Membrane Augmented Chondrocyte Implantation (MACI)
A chondrocyte is a cell that makes cartilage. With MACR mesenchymal stem cell from the marrow change into cartilage cells and make repair cartilage. With MACI cartilage is harvested from the joint and sent to a lab. Then, the live chondrocytes are removed from the cartilage matrix and stimulated to reproduce. They are then attached to a collagen membrane and the cartilage "patch" is sent back to the surgeon (5 weeks from harvest). The area of damage is cleaned up and the patch is glued on. The cartilage cells then migrate from the patch to the bone and start making cartilage and the membrane is gradually resorbed (removed by the body). MACI is an effective technique that makes good cartilage more reliably than Microfracture but has the same very slow recovery timeframe. It is also very expensive and is no longer funded in Australia by Medicare or the health funds. MACI was inappropriately used to treat arthritis rather than the isolated cartilage defects it was designed to treat. Those that had arthritis got no benefit from the procedure and ended up with the knee replacements they should have had in the first place. The baby was then thrown out with the bathwater.
Osteochondral repair is used to treat a condition called Osteochondritis Dissecans (OCD). OCD is essentially a stress fracture that involves the bone and cartilage on the end of the femur (thigh bone). It usually begins in the early teen years and if it hasn't healed by the age of 15 it probably never will and the affected area will detach from the surrounding bone. If the affected piece is small it can simply be removed but if large needs to be repaired. Numerous techniques are used to reattach the loose piece depending on its size and how much bone is involved. Usually the detached piece is a big chunk of normal cartilage with a tiny sliver of dead bone on its undersurface. Getting this to heal requires biologic stimulus not just stability so bone grafting is usually required as well as reattaching the fragment. Biologically it behaves like a fracture so needs 6 weeks of non-weight bearing afterwards.

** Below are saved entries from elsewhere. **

(* ===== verification/Program.v ===== *)
(** Asynchronous functions as programs: a tree of the calls they await, each with what
    happens next for every answer, ending in a value or a thrown error.

    A program is run against a handler, which answers the calls in a state of its own.
    Every program is finite, so running it always ends. *)

From S2P Require Import Prelude.

Inductive prog (E : Type -> Type) (X A : Type) : Type :=
  | Ret (a : A)
  | Throw (x : X)
  | Call {R : Type} (e : E R) (k : R -> prog E X A).
Arguments Ret {E X A} a.
Arguments Throw {E X A} x.
Arguments Call {E X A R} e k.

Section prog.
Context {E : Type -> Type} {X : Type}.

Fixpoint bind {A B} (f : A -> prog E X B) (p : prog E X A) : prog E X B :=
  match p with
  | Ret a => f a
  | Throw x => Throw x
  | Call e k => Call e (fun r => bind f (k r))
  end.

(** [try { p } catch (x) { f(x) }]. *)
Fixpoint catch {A} (p : prog E X A) (f : X -> prog E X A) : prog E X A :=
  match p with
  | Ret a => Ret a
  | Throw x => f x
  | Call e k => Call e (fun r => catch (k r) f)
  end.

Definition call {R} (e : E R) : prog E X R := Call e Ret.
End prog.

Declare Scope prog_scope.
Delimit Scope prog_scope with prog.
Notation "'let*' x := p 'in' q" := (bind (fun x => q) p) (at level 10, x name, p at level 100, q at level 200,
  format "'let*'  x  :=  p  'in' '//' q") : prog_scope.
Notation "'do*' p 'in' q" := (bind (fun _ => q) p) (at level 10, p at level 100, q at level 200,
  format "'do*'  p  'in' '//' q") : prog_scope.
Open Scope prog_scope.

Definition pmap {E X A B} (f : A -> B) (p : prog E X A) : prog E X B := bind (fun a => Ret (f a)) p.

(** A call of a part as a call of the whole. *)
Fixpoint translate {E F : Type -> Type} {X A} (g : forall R, E R -> F R) (p : prog E X A) : prog F X A :=
  match p with
  | Ret a => Ret a
  | Throw x => Throw x
  | Call e k => Call (g _ e) (fun r => translate g (k r))
  end.

Fixpoint run {E : Type -> Type} {X A S} (h : forall R, E R -> S -> R * S) (p : prog E X A) (s : S) : (A + X) * S :=
  match p with
  | Ret a => (inl a, s)
  | Throw x => (inr x, s)
  | Call e k => let '(r, s') := h _ e s in run h (k r) s'
  end.

Section laws.
Context {E : Type -> Type} {X S : Type} (h : forall R, E R -> S -> R * S).

Lemma run_bind {A B} (p : prog E X A) (f : A -> prog E X B) s :
  run h (bind f p) s = match run h p s with (inl a, s') => run h (f a) s' | (inr x, s') => (inr x, s') end.
Proof.
  revert s; induction p as [a|x|R e k IH]; intros s; [done..|]. cbn. destruct (h R e s) as [r s']. apply IH.
Qed.

Lemma run_pmap {A B} (g : A -> B) (p : prog E X A) s :
  run h (pmap g p) s = match run h p s with (inl a, s') => (inl (g a), s') | (inr x, s') => (inr x, s') end.
Proof. exact (run_bind p (fun a => Ret (g a)) s). Qed.

Lemma run_catch {A} (p : prog E X A) f s :
  run h (catch p f) s = match run h p s with (inl a, s') => (inl a, s') | (inr x, s') => run h (f x) s' end.
Proof.
  revert s; induction p as [a|x|R e k IH]; intros s; [done..|]. cbn. destruct (h R e s) as [r s']. apply IH.
Qed.

Lemma run_call {R} (e : E R) s : run (X:=X) h (call e) s = (inl (h R e s).1, (h R e s).2).
Proof. cbn. by destruct (h R e s). Qed.
End laws.

Lemma run_translate {E F : Type -> Type} {X A S} (g : forall R, E R -> F R) (h : forall R, F R -> S -> R * S) (p : prog E X A) s :
  run h (translate g p) s = run (fun R e => h R (g R e)) p s.
Proof. revert s; induction p as [a|x|R e k IH]; intros s; [done..|]. cbn. destruct (h R (g R e) s) as [r s']. apply IH. Qed.

(** A property of the state that every call keeps is kept by the run. *)
Lemma run_invariant {E : Type -> Type} {X A S} (h : forall R, E R -> S -> R * S) (I : S -> Prop) (p : prog E X A) s :
  (forall R (e : E R) s, I s -> I (h R e s).2) -> I s -> I (run h p s).2.
Proof.
  intros Hh. revert s; induction p as [a|x|R e k IH]; intros s Hs; [done..|]. cbn. specialize (Hh R e s Hs).
  destruct (h R e s) as [r s']. by apply IH.
Qed.

(** Every call the program may make satisfies [P]. *)
Fixpoint calls_are {E : Type -> Type} {X A} (P : forall R, E R -> Prop) (p : prog E X A) : Prop :=
  match p with
  | Ret _ | Throw _ => True
  | Call e k => P _ e /\ forall r, calls_are P (k r)
  end.

Lemma calls_bind {E : Type -> Type} {X A B} (P : forall R, E R -> Prop) (p : prog E X A) (f : A -> prog E X B) :
  calls_are P p -> (forall a, calls_are P (f a)) -> calls_are P (bind f p).
Proof. intros Hp Hf. induction p as [a|x|R e k IH]; [apply Hf|done|]. destruct Hp as [He Hk]. split; [done|]. intros r. by apply IH. Qed.

(** What calls that satisfy [P] keep, a program that makes only such calls keeps. *)
Lemma run_calls {E : Type -> Type} {X A S} (h : forall R, E R -> S -> R * S) (P : forall R, E R -> Prop) (I : S -> S -> Prop)
    (p : prog E X A) s :
  (forall s, I s s) -> (forall s1 s2 s3, I s1 s2 -> I s2 s3 -> I s1 s3) -> (forall R (e : E R) s, P R e -> I s (h R e s).2) ->
  calls_are P p -> I s (run h p s).2.
Proof.
  intros Hr Ht He. revert s; induction p as [a|x|R e k IH]; intros s Hp; [apply Hr..|]. destruct Hp as [Hc Hk]. cbn.
  specialize (He R e s Hc). destruct (h R e s) as [r s']. cbn in *. eapply Ht; [exact He|]. by apply IH.
Qed.
#[export] Hint Rewrite @run_bind @run_pmap @run_catch @run_call @run_translate : js.
(* ===== verification/ChatWire.v ===== *)
(** [chat/chatWire.ts]: the gate through which session turns enter the client.
    Arbitrary decoded JSON ([value]) becomes typed turns and messages, or is
    refused.  [JSON.parse] is an operation of the [JSON] interface. *)

From S2P Require Import Prelude Json RegistryTypes TurnIndex.
Open Scope Z_scope.

(** [asRecord]. *)
Definition asRecord (v : value) : option (list (string * value)) :=
  match v with VObj props => Some props | _ => None end.

(** [normalizeTurnIndex]. *)
Definition normalizeTurnIndex (v : value) : Z :=
  match v with VNum (Fin q) => trunc q | _ => 0 end.

(** [v === true] and [typeof v === 'string' ? v : '']. *)
Definition is_true (v : value) : bool := match v with VBool b => b | _ => false end.
Definition string_or_empty (v : value) : string := match v with VStr s => s | _ => "" end.

(** [normalizeSessionWireTurn]. *)
Definition normalizeSessionWireTurn (raw : value) : option RegistrySessionTurn :=
  match asRecord raw with
  | None => None
  | Some input =>
      let turnIndex := normalizeTurnIndex (prop input "turnIndex") in
      if turnIndex <=? 0 then None else
      let content := string_or_empty (prop input "content") in
      if negb (nonempty content) then None else
      Some {| turn_turnIndex := turnIndex; turn_content := content;
              turn_finished := is_true (prop input "finished") |}
  end.

(** [RegistrySessionMessageEventPayload]. *)
Record SessionMessagePayload := { pay_sessionId : string; pay_turn : RegistrySessionTurn }.

(** [normalizeSessionMessagePayload]: the flat legacy payload is refused. *)
Definition normalizeSessionMessagePayload (raw : value) : option SessionMessagePayload :=
  match asRecord raw with
  | None => None
  | Some input =>
      let sessionId := trim (string_or_empty (prop input "sessionId")) in
      if negb (nonempty sessionId) then None else
      if has_prop input "turnIndex" || has_prop input "content" || has_prop input "finished" then None else
      match normalizeSessionWireTurn (prop input "turn") with
      | None => None
      | Some turn => Some {| pay_sessionId := sessionId; pay_turn := turn |}
      end
  end.

(** The regular expression that recognises command echoes of the agent:
    [^<(command-name|...)[\s>]]. *)
Definition command_tags : list string :=
  ["command-name"; "command-message"; "command-args"; "local-command-caveat"; "local-command-stdout"]%string.
Definition is_command_echo (text : string) : bool :=
  some (fun tag =>
    startsWith text (String.append "<" tag) &&
    match drop (S (String.length tag)) (chars text) with
    | c :: _ => is_space c || bool_decide (c = ">"%char)
    | [] => false
    end) command_tags.

Section decode.
Context `{JSON}.

(** [decodeSessionTurnToMessage].  [JSON.parse] throwing, and reading a property
    of a parsed [null], both end in the [catch]. *)
Definition decodeSessionTurnToMessage (sessionId : string) (turn : RegistrySessionTurn)
    : option RegistryChatMessage :=
  let normalizedSessionId := trim sessionId in
  if negb (nonempty normalizedSessionId) || (turn_turnIndex turn <=? 0) then None else
  let fallback := {|
    msg_sessionId := normalizedSessionId; msg_turnIndex := turn_turnIndex turn;
    msg_method := "system"; msg_param := [("text"%string, VStr (turn_content turn))];
    msg_finished := turn_finished turn |} in
  match JSON_parse (turn_content turn) with
  | None | Some VNull | Some VUndefined => Some fallback
  | Some doc =>
      let fields := match doc with VObj props => props | _ => [] end in
      let method := trim (string_or_empty (prop fields "method")) in
      let param := default [] (asRecord (prop fields "param")) in
      if negb (nonempty method) then None else
      if bool_decide (method = "user_message_chunk"%string)
         && is_command_echo (string_or_empty (prop param "text")) then None else
      Some {| msg_sessionId := normalizedSessionId; msg_turnIndex := turn_turnIndex turn;
              msg_method := method; msg_param := param; msg_finished := turn_finished turn |}
  end.

(** [RegistrySessionReadResponse], with the summary type a parameter. *)
Record SessionReadResponse {S : Type} := {
  read_sessionId : string;
  read_session : option S;
  read_turns : list RegistrySessionTurn;
  read_messages : list RegistryChatMessage;
  read_latestTurnIndex : Z;
}.
Arguments SessionReadResponse : clear implicits.

Definition array_items (v : value) : list value := match v with VArr l => l | _ => [] end.

(** [normalizeSessionReadPayload]. *)
Definition normalizeSessionReadPayload {S} (raw : value) (expectedSessionId : string)
    (normalizeSummary : value -> option S) : option (SessionReadResponse S) :=
  match asRecord raw with
  | None => None
  | Some input =>
      let sessionId := trim (string_or_empty (prop input "sessionId")) in
      if negb (nonempty sessionId) || negb (bool_decide (sessionId = trim expectedSessionId)) then None else
      let latestTurnIndex := normalizeTurnIndex (prop input "latestTurnIndex") in
      let turns := sorted_by_index (omap normalizeSessionWireTurn (array_items (prop input "turns"))) in
      Some {| read_sessionId := sessionId;
              read_session := normalizeSummary (prop input "session");
              read_turns := turns;
              read_messages := omap (decodeSessionTurnToMessage sessionId) turns;
              read_latestTurnIndex := Z.max 0 latestTurnIndex |}
  end.
End decode.
Arguments SessionReadResponse : clear implicits.

(** * What the gate guarantees *)

(** The turns the rest of the client may see. *)
Definition valid_turn (t : RegistrySessionTurn) : Prop := 0 < turn_turnIndex t /\ turn_content t <> ""%string.

(** The wire object of a turn. *)
Definition encode_turn (t : RegistrySessionTurn) : value :=
  VObj [("turnIndex"%string, VNum (of_Z (turn_turnIndex t))); ("content"%string, VStr (turn_content t));
        ("finished"%string, VBool (turn_finished t))].

Lemma normalizeSessionWireTurn_valid raw t : normalizeSessionWireTurn raw = Some t -> valid_turn t.
Proof.
  unfold normalizeSessionWireTurn, valid_turn. cases; intros; simplify_eq/=; breflect. split; [lia|done].
Qed.

Lemma normalizeSessionWireTurn_encode t : valid_turn t -> normalizeSessionWireTurn (encode_turn t) = Some t.
Proof.
  intros [Hi Hc]. unfold normalizeSessionWireTurn; simpl. rewrite trunc_inject.
  replace (turn_turnIndex t <=? 0) with false by lia.
  apply nonempty_true in Hc. rewrite Hc. simpl. by destruct t.
Qed.
#[export] Hint Resolve normalizeSessionWireTurn_valid : js.

Lemma valid_turn_iff t : valid_turn t <-> normalizeSessionWireTurn (encode_turn t) = Some t.
Proof. split; [apply normalizeSessionWireTurn_encode | apply normalizeSessionWireTurn_valid]. Qed.

Lemma decode_index `{JSON} sid t m :
  decodeSessionTurnToMessage sid t = Some m ->
  msg_turnIndex m = turn_turnIndex t /\ msg_finished m = turn_finished t /\ msg_sessionId m = trim sid.
Proof. unfold decodeSessionTurnToMessage. cases; intros; simplify_eq/=; done. Qed.

Lemma omap_wire_valid l : Forall valid_turn (omap normalizeSessionWireTurn l).
Proof.
  apply Forall_forall. intros t (raw & _ & H)%list_elem_of_omap. by apply normalizeSessionWireTurn_valid in H.
Qed.

Lemma omap_wire_encode l : Forall valid_turn l -> omap normalizeSessionWireTurn (map encode_turn l) = l.
Proof.
  induction 1 as [|t l Ht _ IH]; [done|]. cbn [map omap list_omap].
  rewrite normalizeSessionWireTurn_encode by done. by rewrite IH.
Qed.

(** The wire object of a [session.read] response. *)
Definition encode_read (sid : string) (turns : list RegistrySessionTurn) (latest : Z) : value :=
  VObj [("sessionId"%string, VStr sid); ("latestTurnIndex"%string, VNum (of_Z latest));
        ("turns"%string, VArr (map encode_turn turns))].

(** Whatever JSON value a hub answers [session.read] with, an accepted
    response is well formed: it is for the requested session, its turns have
    positive indexes and non-empty contents and come in index order, its latest
    index is not negative, and every decoded message belongs to one of its turns. *)
Theorem read_payload_wellformed `{JSON} {S} raw sid (normalizeSummary : value -> option S) r :
  normalizeSessionReadPayload raw sid normalizeSummary = Some r ->
  read_sessionId r = trim sid /\ trim sid <> ""%string /\
  Forall valid_turn (read_turns r) /\
  StronglySorted (fun a b => turn_index a <= turn_index b) (read_turns r) /\
  0 <= read_latestTurnIndex r /\
  Forall (fun m => msg_sessionId m = trim sid /\
    exists t, t ∈ read_turns r /\ msg_turnIndex m = turn_turnIndex t /\ msg_finished m = turn_finished t)
    (read_messages r).
Proof.
  unfold normalizeSessionReadPayload. destruct (asRecord raw) as [input|]; [|done].
  case_match eqn:E; [done|]. breflect. intros [= <-]; cbn [read_sessionId read_turns read_latestTurnIndex read_messages].
  match goal with H : trim _ = trim sid |- _ => rename H into Hsid end.
  split_and!; [done|congruence| |apply by_key_sorted|lia|].
  - unfold sorted_by_index. rewrite js_sort_perm. apply omap_wire_valid.
  - apply Forall_forall. intros m (t & Ht & (-> & -> & ->)%decode_index)%list_elem_of_omap.
    autorewrite with js. eauto.
Qed.

(** A response with an out-of-order turn, a turn without content and a stranger. *)
Definition sample_read : value :=
  VObj [("sessionId"%string, VStr " s1 "); ("latestTurnIndex"%string, VNum (of_Z 2));
        ("turns"%string, VArr [
          VObj [("turnIndex"%string, VNum (Fin (5 # 2))); ("content"%string, VStr "two")];
          VObj [("turnIndex"%string, VNum (of_Z 3)); ("content"%string, VStr "")];
          VNull;
          VObj [("turnIndex"%string, VNum (of_Z 1)); ("content"%string, VStr "hello");
                ("finished"%string, VBool true)]])].

Lemma read_payload_wellformed_witness :
  exists r, normalizeSessionReadPayload (H := js_JSON) sample_read "s1" (fun _ => @None unit) = Some r /\
    length (read_turns r) = 2%nat /\ length (read_messages r) = 2%nat /\
    StronglySorted (fun a b => turn_index a <= turn_index b) (read_turns r).
Proof.
  eexists. split; [reflexivity|]. split; [reflexivity|]. split; [reflexivity|].
  eapply (read_payload_wellformed (H := js_JSON) sample_read "s1" (fun _ => @None unit)). reflexivity.
Defined.

(** The turns a server sends arrive unchanged: encoding an index-sorted list of
    valid turns as a [session.read] response and normalising it gives the list back. *)
Theorem read_payload_roundtrip `{JSON} {S} sid turns latest (normalizeSummary : value -> option S) :
  trim sid <> ""%string -> Forall valid_turn turns -> index_sorted turns -> 0 <= latest ->
  exists r, normalizeSessionReadPayload (encode_read sid turns latest) sid normalizeSummary = Some r /\
    read_turns r = turns /\ read_latestTurnIndex r = latest.
Proof.
  intros Hsid Hv Hs Hl. unfold normalizeSessionReadPayload, encode_read; simpl.
  apply nonempty_true in Hsid. rewrite Hsid, bool_decide_true by done; simpl.
  eexists; split; [done|]; simpl. rewrite omap_wire_encode, sorted_by_index_id, trunc_inject by done.
  split; [done|lia].
Qed.

Lemma read_payload_roundtrip_witness :
  let t1 := {| turn_turnIndex := 1; turn_content := "a"; turn_finished := true |} in
  let t2 := {| turn_turnIndex := 2; turn_content := "b"; turn_finished := false |} in
  exists r, normalizeSessionReadPayload (H := js_JSON) (encode_read "s" [t1; t2] 2) "s" (fun _ => @None unit) = Some r /\
    read_turns r = [t1; t2] /\ read_latestTurnIndex r = 2.
Proof.
  apply (read_payload_roundtrip (H := js_JSON) "s" _ 2 (fun _ => @None unit));
    [by vm_compute|repeat constructor; done|repeat constructor|done].
Defined.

Large osteochondral fragment with a reciprocal defect in the end of the femur, fixed in place with sutures and osteochondral dowel grafts
Autologous Osteochondral Transfer (OATS)
OATS involves taking dowels of cartilage and bone from a non-load bearing area of the knee and transplanting them into a cartilage defect. It is the only form of cartilage repair that guarantees normal articular cartilage attached to the underlying bone is in the defect. The bony portion of the transplant heals rapidly so after 4 weeks weight-bearing can begin and after 2 months no specific restriction are inflicted. The size of the lesion is limited to the amount of graft that can be taken. Three 1cm plugs is about the limit. OATS is also a good salvage option when other techniques have failed.